Whether punitive damages are appropriate in civil cases was not the issue.  The question was whether the legislature through the enactment of the Survival Act chose to bar those damages.  And even though the Supreme Court later characterized its holding in Mattyasovszky as being based upon the rule that dismissal of the agent results in the dismissal of the principle (see National Bank of Bloomington, 73 Ill.2d at 173 (“The court, however, did not base its denial of common law punitive damages on the broad proposition that punitive damages are unrecoverable when injury results in death.  The court held that the imposition of punitive damages was improper in light of the fact that the party whose conduct was primarily responsible for the injury had been dismissed from the action”)), courts have cited that statement as the basis for finding that punitive damages cannot be sought where the plaintiff died as a result of his injuries.

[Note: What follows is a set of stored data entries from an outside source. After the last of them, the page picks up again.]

(* ===== verification/ObjectDb.v ===== *)
(** * Object content ([src/storage/blobs.rs], [src/storage/objectdb.rs])

    The façade over object content: records and small content in the store,
    blobs over the inline threshold in the object store beside it, all content
    deflated on the way in and inflated on the way out. *)

From S2P Require Import Prelude Bytes GixHash Keys Values Zlib SlateDb Store Quiet.
From stdpp Require Import gmap strings.
From Stdlib Require Import Lia.

(** ** The object store

    The library's [put], [get] and [head] on paths, as far as the program uses
    them; a failed [put] may or may not have landed. *)
Class BlobLib (B BlobErr : Type) : Type := {
  bl_objects : B -> gmap bytes bytes;
  bl_put : bytes -> bytes -> SE B BlobErr unit;
  bl_get : bytes -> SE B BlobErr bytes;
  bl_head : bytes -> SE B BlobErr unit;
  bl_is_not_found : BlobErr -> bool;
  bl_put_spec : forall p c b r b', bl_put p c b = (r, b') ->
    bl_objects b' = <[p := c]> (bl_objects b)
    \/ (bl_objects b' = bl_objects b /\ exists e, r = Err e);
  bl_get_spec : forall p b r b', bl_get p b = (r, b') ->
    bl_objects b' = bl_objects b /\ forall c, r = Ok c -> bl_objects b !! p = Some c;
  bl_head_spec : forall p b r b', bl_head p b = (r, b') ->
    bl_objects b' = bl_objects b
    /\ match r with
       | Ok _ => is_Some (bl_objects b !! p)
       | Err e => bl_is_not_found e = true -> bl_objects b !! p = None
       end;
}.

(** An object store in memory. *)
Module MemBlobs.

Inductive error : Set := NotFound.

#[refine, export] Instance lib : BlobLib (gmap bytes bytes) error := {|
  bl_objects b := b;
  bl_put p c := fun b => (Ok tt, <[p := c]> b);
  bl_get p := fun b => (ok_or (b !! p) NotFound, b);
  bl_head p := fun b => (match b !! p with Some _ => Ok tt | None => Err NotFound end, b);
  bl_is_not_found _ := true;
|}.
Proof.
  - intros p c b r b' [= <- <-]. by left.
  - intros p b r b' [= <- <-]. split; [done |]. intros c. by destruct (b !! p); cbn; [intros [= ->] |].
  - intros p b r b' [= <- <-]. split; [done |]. by destruct (b !! p).
Defined.

End MemBlobs.

Definition BLOBS_PREFIX : bytes := bs "blobs".

Section blobs.
Context {Oid : Type} {OL : OidLib Oid} {B BlobErr : Type} {Bl : BlobLib B BlobErr}.

(** [blobs/<xx>/<rest>] of the id's hex digits. *)
Definition blob_path (oid : Oid) : bytes :=
  let hex := oid_to_hex oid in
  BLOBS_PREFIX ++ [x2f] ++ take 2 hex ++ [x2f] ++ drop 2 hex.

Definition blob_put (oid : Oid) (content : bytes) : SE B BlobErr unit := bl_put (blob_path oid) content.

Definition blob_get (oid : Oid) : SE B BlobErr bytes := bl_get (blob_path oid).

Definition blob_exists (oid : Oid) : SE B BlobErr bool := fun b =>
  match bl_head (blob_path oid) b with
  | (Ok _, b) => (Ok true, b)
  | (Err err, b) => (if bl_is_not_found err then Ok false else Err err, b)
  end.

Lemma blob_path_inj (o p : Oid) : blob_path o = blob_path p -> o = p.
Proof.
  unfold blob_path. intros H. apply app_inv_head in H. injection H as H.
  assert (forall q : Oid, length (take 2 (oid_to_hex q)) = 2) as Hl.
  { intros q. rewrite length_take, oid_hex_len. destruct (oid_kind q); cbn; lia. }
  apply app_inj_1 in H as [H1 [= H2]]; [| by rewrite !Hl].
  assert (oid_to_hex o = oid_to_hex p) as H.
  { by rewrite <- (take_drop 2 (oid_to_hex o)), H1, H2, take_drop. }
  apply (inj Some). by rewrite <- !oid_hex_round, H.
Qed.

End blobs.

Inductive ObjectDbError (Oid DbError BlobErr : Type) : Type :=
  | OStore (e : StoreError DbError)
  | OBlob (e : BlobErr)
  | CorruptZlib (oid : Oid).
Arguments OStore {Oid DbError BlobErr}.
Arguments OBlob {Oid DbError BlobErr}.
Arguments CorruptZlib {Oid DbError BlobErr}.

Section objectdb.
Context {Oid : Type} {OL : OidLib Oid} {W Txn DbError : Type} {Sdb : SlateDb W Txn DbError}.
Context {B BlobErr : Type} {Bl : BlobLib B BlobErr} {Zl : ZlibLib}.

Abbreviation OE := (ObjectDbError Oid DbError BlobErr).
Abbreviation OM A := (SE (W * B) OE A).
(** The two sinks: the bytes accepted and not yet sent, and all accepted so
    far. *)
Record Writer : Type := mkWriter {
  wr_body : Body;
  wr_buf : bytes;
  wr_bytes_written : Z;
}.

Section stream.
Context {Oid : Type} {OL : OidLib Oid} {PktErr : Type} {Pk : PktLib PktErr} {Zl : ZlibLib}.
Context {Digest HashErr F : Type} {PF : PackFormat Oid Digest HashErr F}.

Abbreviation IoE := (IoError PktErr).
Abbreviation HioE := (HashIoError PktErr HashErr).
Abbreviation Op := (WriteOp HashErr).

Definition body_send (chunk : bytes) : SE Body IoE unit := fun b =>
  match room b with
  | None => (Ok tt, mkBody (sent b ++ [chunk]) None)
  | Some (S n) => (Ok tt, mkBody (sent b ++ [chunk]) (Some n))
  | Some O => (Err BrokenPipe, b)
  end.

Definition send_framed (framing : bytes -> result PktErr bytes) (data : bytes) : SE Body IoE unit :=
  do! packet <- se_lift (map_err OtherIo (framing data)); body_send packet.

Definition send_band (channel : Channel) (data : bytes) : SE Body IoE unit :=
  send_framed (pkt_band channel) data.

(** ** The sinks

    [BandWriter] frames what it sends as channel-1 packets, [RawWriter] sends
    it as it is; they buffer alike. *)
Section writer.
Context (framing : bytes -> result PktErr bytes).

Definition on_body {A} (m : SE Body IoE A) : SE Writer IoE A := fun w =>
  let '(r, b) := m (wr_body w) in (r, mkWriter b (wr_buf w) (wr_bytes_written w)).

(** The loop of [write]; its buffer shrinks by a full packet every turn. *)
Fixpoint drain (fuel : nat) : SE Writer IoE unit := fun w =>
  if decide (MAX_BAND_DATA <= length (wr_buf w)) then
    match fuel with
    | O => (Ok tt, w)
    | S fuel' =>
        let rest := drop MAX_BAND_DATA (wr_buf w) in
        let full := take MAX_BAND_DATA (wr_buf w) in
        (do! _ <- on_body (send_framed framing full); drain fuel')
          (mkWriter (wr_body w) rest (wr_bytes_written w))
    end
  else (Ok tt, w).

Definition writer_write (data : bytes) : SE Writer IoE nat := fun w =>
  let buf := wr_buf w ++ data in
  (do! _ <- drain (length buf); se_ret (length data))
    (mkWriter (wr_body w) buf (wr_bytes_written w + Z.of_nat (length data))).

Definition writer_flush : SE Writer IoE unit := fun w =>
  if decide (wr_buf w = []) then (Ok tt, w)
  else on_body (send_framed framing (wr_buf w)) (mkWriter (wr_body w) [] (wr_bytes_written w)).

(** One call of the pack library.  [write_all] is content with the first
    [write], which takes all it is given. *)
Definition run_op (op : Op) : SE Writer HioE unit :=
  match op with
  | OpWrite data => do! _ <- se_map_err HashIo (writer_write data); se_ret tt
  | OpFlush => se_map_err HashIo writer_flush
  | OpFail e => se_err (Hasher e)
  end.

Fixpoint run_ops (ops : list Op) : SE Writer HioE unit :=
  match ops with
  | [] => se_ret tt
  | op :: ops' => do! _ <- run_op op; run_ops ops'
  end.

(** Run the calls, then hand on what the library goes on with. *)
Definition perform {A} (ops : list Op) (f : F) (a : A) : SE (Writer * F) HioE A := fun '(w, _) =>
  let '(r, w) := run_ops ops w in
  (match r with Ok _ => Ok a | Err e => Err e end, (w, f)).

#[local] Instance pack_writer : @PackWriter Oid HioE (Writer * F) Digest := {
  pw_header n := fun s => let '(ops, f) := pf_header n s.2 in perform ops f tt s;
  pw_entry e := fun s => let '(ops, f) := pf_entry e s.2 in perform ops f tt s;
  pw_trailer := fun s => let '(ops, digest) := pf_trailer s.2 in perform ops s.2 digest s;
}.

End writer.

(** ** The two halves of a streamed response *)

Context {StoreErr ObjErr G : Type} {WS : WalkStore Oid StoreErr ObjErr G}.
Context {PS : PromoteStore Oid StoreErr ObjErr G} {RS : RepoStore Oid StoreErr ObjErr G}.
Context {CO : Classify ObjErr}.

Abbreviation FE := (FetchObjectError Oid ObjErr).
Abbreviation Item := (result FE (PackEntry Oid)).
Abbreviation PoE := (PackOutError Oid FE HioE).

(** The entry made of a lookup. *)
Definition fetched (object : ScheduledObject Oid) (r : result ObjErr (option (Kind * Z * bytes))) : Item :=
  match r with
  | Ok (Some (kind, decompressed_size, zlib)) =>
      Ok (mkPackEntry (so_oid object) kind decompressed_size zlib (so_delta_group object))
  | Ok None => Err (Missing (so_oid object))
  | Err err => Err (FObjects err)
  end.

(** What the writer receives, up to the first failure. *)
Fixpoint feed_objects (objects : list (ScheduledObject Oid)) : G -> list Item * G :=
  match objects with
  | [] => fun g => ([], g)
  | object :: objects' => fun g =>
      let '(r, g) := rs_read_compressed (so_oid object) g in
      match fetched object r with
      | Err e => ([Err e], g)
      | Ok entry => let '(items, g) := feed_objects objects' g in (Ok entry :: items, g)
      end
  end.

Definition is_broken_pipe (err : PoE) : bool :=
  match err with Write (HashIo BrokenPipe) => true | _ => false end.

Definition new_writer (body : Body) : Writer := mkWriter body [] 0.

(** The pack written through a sink, and the channel after it. *)
Definition write_through (framing : bytes -> result PktErr bytes) (objects : list Item) (count : Z)
    (object_hash : HashKind) (ofs_deltas : bool) (body : Body) : result PoE Digest * Body :=
  let '(outcome, s) :=
    write_pack_with_options (PW := pack_writer framing) objects count (mkPackOptions ofs_deltas)
      DeltaStats_default (new_writer body, pf_start object_hash) in
  (outcome, wr_body (ws_out s).1).

Definition progress_line (verb : bytes) (count : Z) : bytes := verb ++ bs " " ++ dec count ++ bs " objects" ++ [x0a].

Definition stream_pack (objects : list Item) (body : Body) (count : Z) (object_hash : HashKind)
    (sideband no_progress ofs_deltas : bool) : Body :=
  if sideband then
    let body := if no_progress then body
                else (send_band ChProgress (progress_line (bs "packing") count) body).2 in
    let '(outcome, body) := write_through (pkt_band ChData) objects count object_hash ofs_deltas body in
    match outcome with
    | Ok _ =>
        let body := if no_progress then body
                    else (send_band ChProgress (progress_line (bs "packed") count) body).2 in
        match pkt_flush with
        | Ok flush => (body_send flush body).2
        | Err _ => body
        end
    | Err err =>
        if is_broken_pipe err then body
        else
          let reason := match classify err with
                        | Client reason => reason
                        | NotFound | ServerFault => bs "internal error"
                        end in
          (send_band ChError reason body).2
    end
  else (write_through (fun data => Ok data) objects count object_hash ofs_deltas body).2.

(** ** A reader that hangs up sees a prefix

    [cutting P]: however many chunks the channel still takes, [P] sends what
    it would have sent, up to that many; if that is all of it, nothing else
    changes, and if not, [P] fails with a broken pipe then and there. *)
Class HasBody (S : Type) : Type := {
  chan : S -> Body;
  limit : option nat -> S -> S;
  chan_limit r s : chan (limit r s) = mkBody (sent (chan s)) r;
  limit_limit r r' s : limit r (limit r' s) = limit r s;
  limit_room s : limit (room (chan s)) s = s;
}.

#[refine, local] Instance body_has_body : HasBody Body := {|
  chan b := b;
  limit r b := mkBody (sent b) r;
|}.
Proof. all: by try intros []. Defined.

#[refine, local] Instance writer_has_body : HasBody Writer := {|
  chan w := wr_body w;
  limit r w := mkWriter (mkBody (sent (wr_body w)) r) (wr_buf w) (wr_bytes_written w);
|}.
Proof. - done. - done. - by intros [[] ? ?]. Defined.

#[refine, local] Instance pair_has_body : HasBody (Writer * F) := {|
  chan s := wr_body s.1;
  limit r s := (limit r s.1, s.2);
|}.
Proof. - done. - done. - by intros [[[] ? ?] ?]. Defined.

#[refine, local] Instance state_has_body : HasBody (WriteState (W := Writer * F)) := {|
  chan s := wr_body (ws_out s).1;
  limit r s := mkWriteState (limit r (ws_out s)) (ws_written s) (ws_planner s);
|}.
Proof. - done. - done. - by intros [[[[] ? ?] ?] ? ?]. Defined.

Definition cutting {S A E} `{HasBody S} (broken : E) (P : SE S E A) : Prop := forall s, room (chan s) = None ->
  exists new, sent (chan (P s).2) = sent (chan s) ++ new /\ room (chan (P s).2) = None
    /\ (P s).1 <> Err broken
    /\ forall m,
         if decide (length new <= m)
         then P (limit (Some m) s) = ((P s).1, limit (Some (m - length new)) (P s).2)
         else (P (limit (Some m) s)).1 = Err broken
              /\ chan (P (limit (Some m) s)).2 = mkBody (sent (chan s) ++ take m new) (Some 0).

Section cutting.
Context {S : Type} {HB : HasBody S}.

Lemma cutting_pure {A E} (broken : E) (f : S -> result E A) (g : S -> S) :
  (forall s, f s <> Err broken) -> (forall r s, f (limit r s) = f s) ->
  (forall r s, g (limit r s) = limit r (g s)) -> (forall s, chan (g s) = chan s) ->
  cutting broken (fun s => (f s, g s)).
Proof.
  intros Hf Hfl Hgl Hg s Hs. exists []. cbn [fst snd length]. rewrite Hg, app_nil_r.
  split; [done | split; [done | split; [done |]]]. intros m. rewrite decide_True by lia.
  by rewrite Hfl, Hgl, Nat.sub_0_r.
Qed.

Lemma cutting_ret {A E} (broken : E) (a : A) : cutting broken (se_ret a).
Proof. by apply (cutting_pure _ (fun _ => Ok a) (fun s => s)). Qed.

Lemma cutting_err {A E} (broken e : E) : e <> broken -> cutting (A := A) broken (se_err e).
Proof. intros He. apply (cutting_pure _ (fun _ => Err e) (fun s => s)); congruence. Qed.

Lemma cutting_bind {A B E} (broken : E) (P : SE S E A) (k : A -> SE S E B) :
  cutting broken P -> (forall a, cutting broken (k a)) -> cutting broken (se_bind P k).
Proof.
  intros HP Hk s Hs. destruct (HP s Hs) as (new & Hsent & Hroom & Hne & Hm).
  unfold se_bind. destruct (P s) as [[a | e] s1]; cbn [fst snd] in *.
  - destruct (Hk a s1 Hroom) as (new' & Hsent' & Hroom' & Hne' & Hm').
    exists (new ++ new'). rewrite Hsent', Hsent, app_assoc.
    split; [done | split; [done | split; [done |]]]. intros m. specialize (Hm m).
    rewrite length_app. destruct (decide (length new <= m)) as [Hle |].
    + rewrite Hm. specialize (Hm' (m - length new)).
      destruct (decide (length new' <= m - length new)).
      * rewrite decide_True, Hm' by lia. do 3 f_equal. lia.
      * rewrite decide_False by lia. destruct Hm' as [-> ->]. split; [done |].
        by rewrite Hsent, take_app, (take_ge new) by lia; rewrite app_assoc.
    + rewrite decide_False by lia. destruct (P (limit (Some m) s)) as [r s2].
      cbn [fst snd] in Hm. destruct Hm as [-> Hc]. cbn [fst snd]. split; [done |].
      rewrite Hc. by rewrite take_app_le by lia.
  - exists new. split; [done | split; [done | split; [congruence |]]]. intros m. specialize (Hm m).
    destruct (decide (length new <= m)); [by rewrite Hm |].
    destruct (P (limit (Some m) s)) as [r s2]. cbn [fst snd] in Hm. by destruct Hm as [-> Hc].
Qed.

No one contends that the plain language of the act bars punitive damages – there is no mention either way.  And the Mattyasovszky court’s reading of the act seems to turn it on its head, since, as a remedial statute, it is to be liberally construed to preventabatement.  See Walter v. Board of Educ. Of Quincy School Dist. No. 172, 93 Ill.2d 101 (1982).

That reading also does not appear to make sense if one employs the normal tools of statutory interpretation.  If the act is merely a conduit to permit a common law personal injury cause of action to survive the death of the victim, there does not seem to be any basis in the statute to justify allowing a victim to seek compensatory but not punitive damages.

As noted above, punitive damages were potentially part of a common law action for an injury to a person depending on the culpability of the tortfeasor’s wrongful conduct.  If the act’s purpose was to allow a tort victim’s representative to maintain a common-law action, which had already accrued to the decedent vefore he died, then the Mattyasovszky court has changed the act from saving certain common law causes of action in their entirety to saving only selective aspects of those causes of action.  In other words, the act saved the “action” for “injuries to the person” for those who died as a result of those injuries, but not the entire “action – the punitive damages component to that action remained abated.

Given there is no doubt that the enacting legislature knew how to express what it was saving and what it was not (it expressly declined to permit actions for slander of libel to survive the injured party’s death (see 755 ILCS 5/27-6 (West 2002))), it is hard to see how that can be proper reading of the statute.  To date, no court or commentator (that I am aware of) has provided a basis either in the statutory language, the first place to look, or in the legislative history of the act, to justify that reading.

Nor does there seem to be an argument that this result makes sense from a policy (or even logical) perspective.  Why would the death of a wronged person reduce society’s interest in punishing the wrongdoer and deterring others from committing similar acts?  See Howe, 104 Ill.App.3d at 50 (“Warning and deterrence will be just as great whether the injured party is alive or dead”).

The only basis for Illinois’ continued adherence to that rule seems to be stare decisis.  See Froud, 98 Ill.2d at 337 (declining to overrule Mattyasovszky, in part, because “[c]ourts and litigants” have relied on it for decades).  While stare decisis must be respected, it is not worth guarding at all costs.  And the stare decisis argument is weak, for society should not care about protecting the reliance of the only ones who can truly claim to have relied on the current state of the law – those who include the fact that punitive damages cannot be awarded in death cases in Illinois into the calculus of their future conduct.  It’s time to rid Illinois of this black eye on its jurisprudence.